Read protection was set. Not surprising at all - it's the least effort possible and it's completely expected, so no worries. I can't dump the bootloader without being able to load a trojan, and to load  a trojan, I need to know how the ROM works.

So...to the hex editor.

These project logs will likely be heavy on hex dumps. Get used to it.

Here we have the first few bytes of the firmware:

8B7D5D65 A6919D5F 2BCB9D5F ABCB9D5F 
2CCB9D5F ACCB9D5F 2DCB9D5F 5D5D5D5D 
5D5D5D5D 5D5D5D5D 5D5D5D5D B5CB9D5F 
36CB9D5F 5D5D5D5D B6CB9D5F 37CB9D5F 
AD919D5F AE919D5F AF919D5F A8919D5F 
A9919D5F AA919D5F AB919D5F AC919D5F

Wow, that looks like a mess. Just to compare, let's look at an unencrypted one:

D8FF0020 FD020708 C9020708 CD020708 
D1020708 D3020708 D5020708 00000000 
00000000 00000000 00000000 D7020708 
D9020708 00000000 DB020708 15770308 
6D030708 71030708 75030708 79030708 
7D030708 81030708 49000708 91760308 

 First off, it helps to know that this is an ARM processor, and the first few bytes are most likely the NVIC table. The NVIC table has a very particular layout, and in particular, it requires a few fields to be zero at the beginning.

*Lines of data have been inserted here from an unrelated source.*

(* ===== verification/PointerStore.v ===== *)
(** Pointer storage: the backend contract of [eap/protocol/storage/base.py] as
    a class with laws, the operations the base class derives from it, and its
    SQLite and Redis implementations
    ([eap/protocol/storage/sqlite_store.py], [redis_store.py]).

    A UTC instant is its microseconds since the epoch, where the code keeps
    ISO-8601 text ([datetime.isoformat] in UTC orders as the instants do); a
    JSON column is the value it encodes.  [now] is the instant [now_utc]
    names.  The Redis client is a third-party library: a class with the laws
    of the commands used. *)
From stdpp Require Import options.
From S2P Require Import Prelude Values Json.
Unset Default Proof Using.

(** The arguments of [store_pointer]: one row of the store. *)
Record pointer_row := {
  pointer_id : string;
  raw_data : string;
  summary : string;
  metadata : pyval;
  created_at_utc : Z;
  ttl_seconds : option Z;
  expires_at_utc : option Z
}.

(** One dictionary of [list_pointers]. *)
Record listing := {
  ls_pointer_id : string;
  ls_summary : string;
  ls_metadata : pyval;
  ls_created_at_utc : Z;
  ls_ttl_seconds : option Z;
  ls_expires_at_utc : option Z;
  ls_is_expired : bool
}.

Definition not_found (id : string) : exn :=
  Exn KeyError ("Pointer " +:+ id +:+ " not found in persistent storage.").
Definition bad_limit : exn := value_error "limit must be > 0 when provided.".

(** [is_expired] *)
Definition is_expired (expires_at : option Z) (now : Z) : bool :=
  match expires_at with Some e => (e <=? now)%Z | None => false end.

(** [rows[:limit]], [None] being no limit. *)
Definition take_limit {A} (limit : option Z) (l : list A) : list A :=
  match limit with Some n => take (Z.to_nat n) l | None => l end.

Definition limit_ok (limit : option Z) : bool :=
  match limit with Some n => (0 <? n)%Z | None => true end.

(** ** The contract: [PointerStoreBackend] *)
Class PointerStoreBackend (S : Type) := {
  store_pointer : pointer_row → S → S * result unit;
  retrieve_pointer : string → S → result string;
  list_pointers : bool → Z → option Z → S → result (list listing);
  delete_pointer : string → S → S * result bool
}.

Definition to_listing (now : Z) (r : pointer_row) : listing :=
  {| ls_pointer_id := pointer_id r; ls_summary := summary r; ls_metadata := metadata r;
     ls_created_at_utc := created_at_utc r; ls_ttl_seconds := ttl_seconds r;
     ls_expires_at_utc := expires_at_utc r; ls_is_expired := is_expired (expires_at_utc r) now |}.

(** Newest first, then by identifier, descending. *)
Definition newest_first (a b : listing) : Prop :=
  (ls_created_at_utc b < ls_created_at_utc a)%Z ∨
  ls_created_at_utc a = ls_created_at_utc b ∧ String.le (ls_pointer_id b) (ls_pointer_id a).

#[global] Instance newest_first_dec : RelDecision newest_first.
Proof. unfold newest_first. intros a b. apply _. Defined.

#[global] Instance newest_first_total : Total newest_first.
Proof.
  intros a b. unfold newest_first.
  destruct (Z.lt_trichotomy (ls_created_at_utc a) (ls_created_at_utc b)) as [|[Heq|]]; [tauto| |tauto].
  destruct (total String.le (ls_pointer_id a) (ls_pointer_id b)); [right|left]; right; by split.
Qed.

Right where we have zeros in the unecnrypted one, we have 0x5D bytes in the lerdge one.

So the first thing to do is break out an xor tool. I ran one and not surprisingly, it calculated that the most likely XOR key would be 0x5D.

It does so based on zero being the most likely byte, and we can see that 5D XOR'd with 00 would yield it. But the xored result was garbage. We can be fairly certain it's not a nibble substitution, either. Why?

Because we know some particulars of STM32Fx hardware. First, let's start with the last byte to the right in that first row. That's an interrupt vector, and it *must* be 0x08 on this hardware.

Similarly, the first word? That one is the stack pointer and it MUST end in 0x20. If it's a nibble swap, we'd see the same nibble values in the 0x08 and 0x20.  

The other thing we can be fairly sure of is that it's not a true encryption. The reason has to come from scanning the OTHER end of the firmware. Many toolchains put things together in a very similar fashion and we see zeros laid out in pretty much exactly the right places--if 5D is a zero.

So we're probably looking at a byte substitution, not a rolling encryption, and we can tell three  byte values for sure:

0x5F must be 0x80.

0x65 must be 0x20.

0x5D must be 0x00.

 And everything else is unknown. So we start.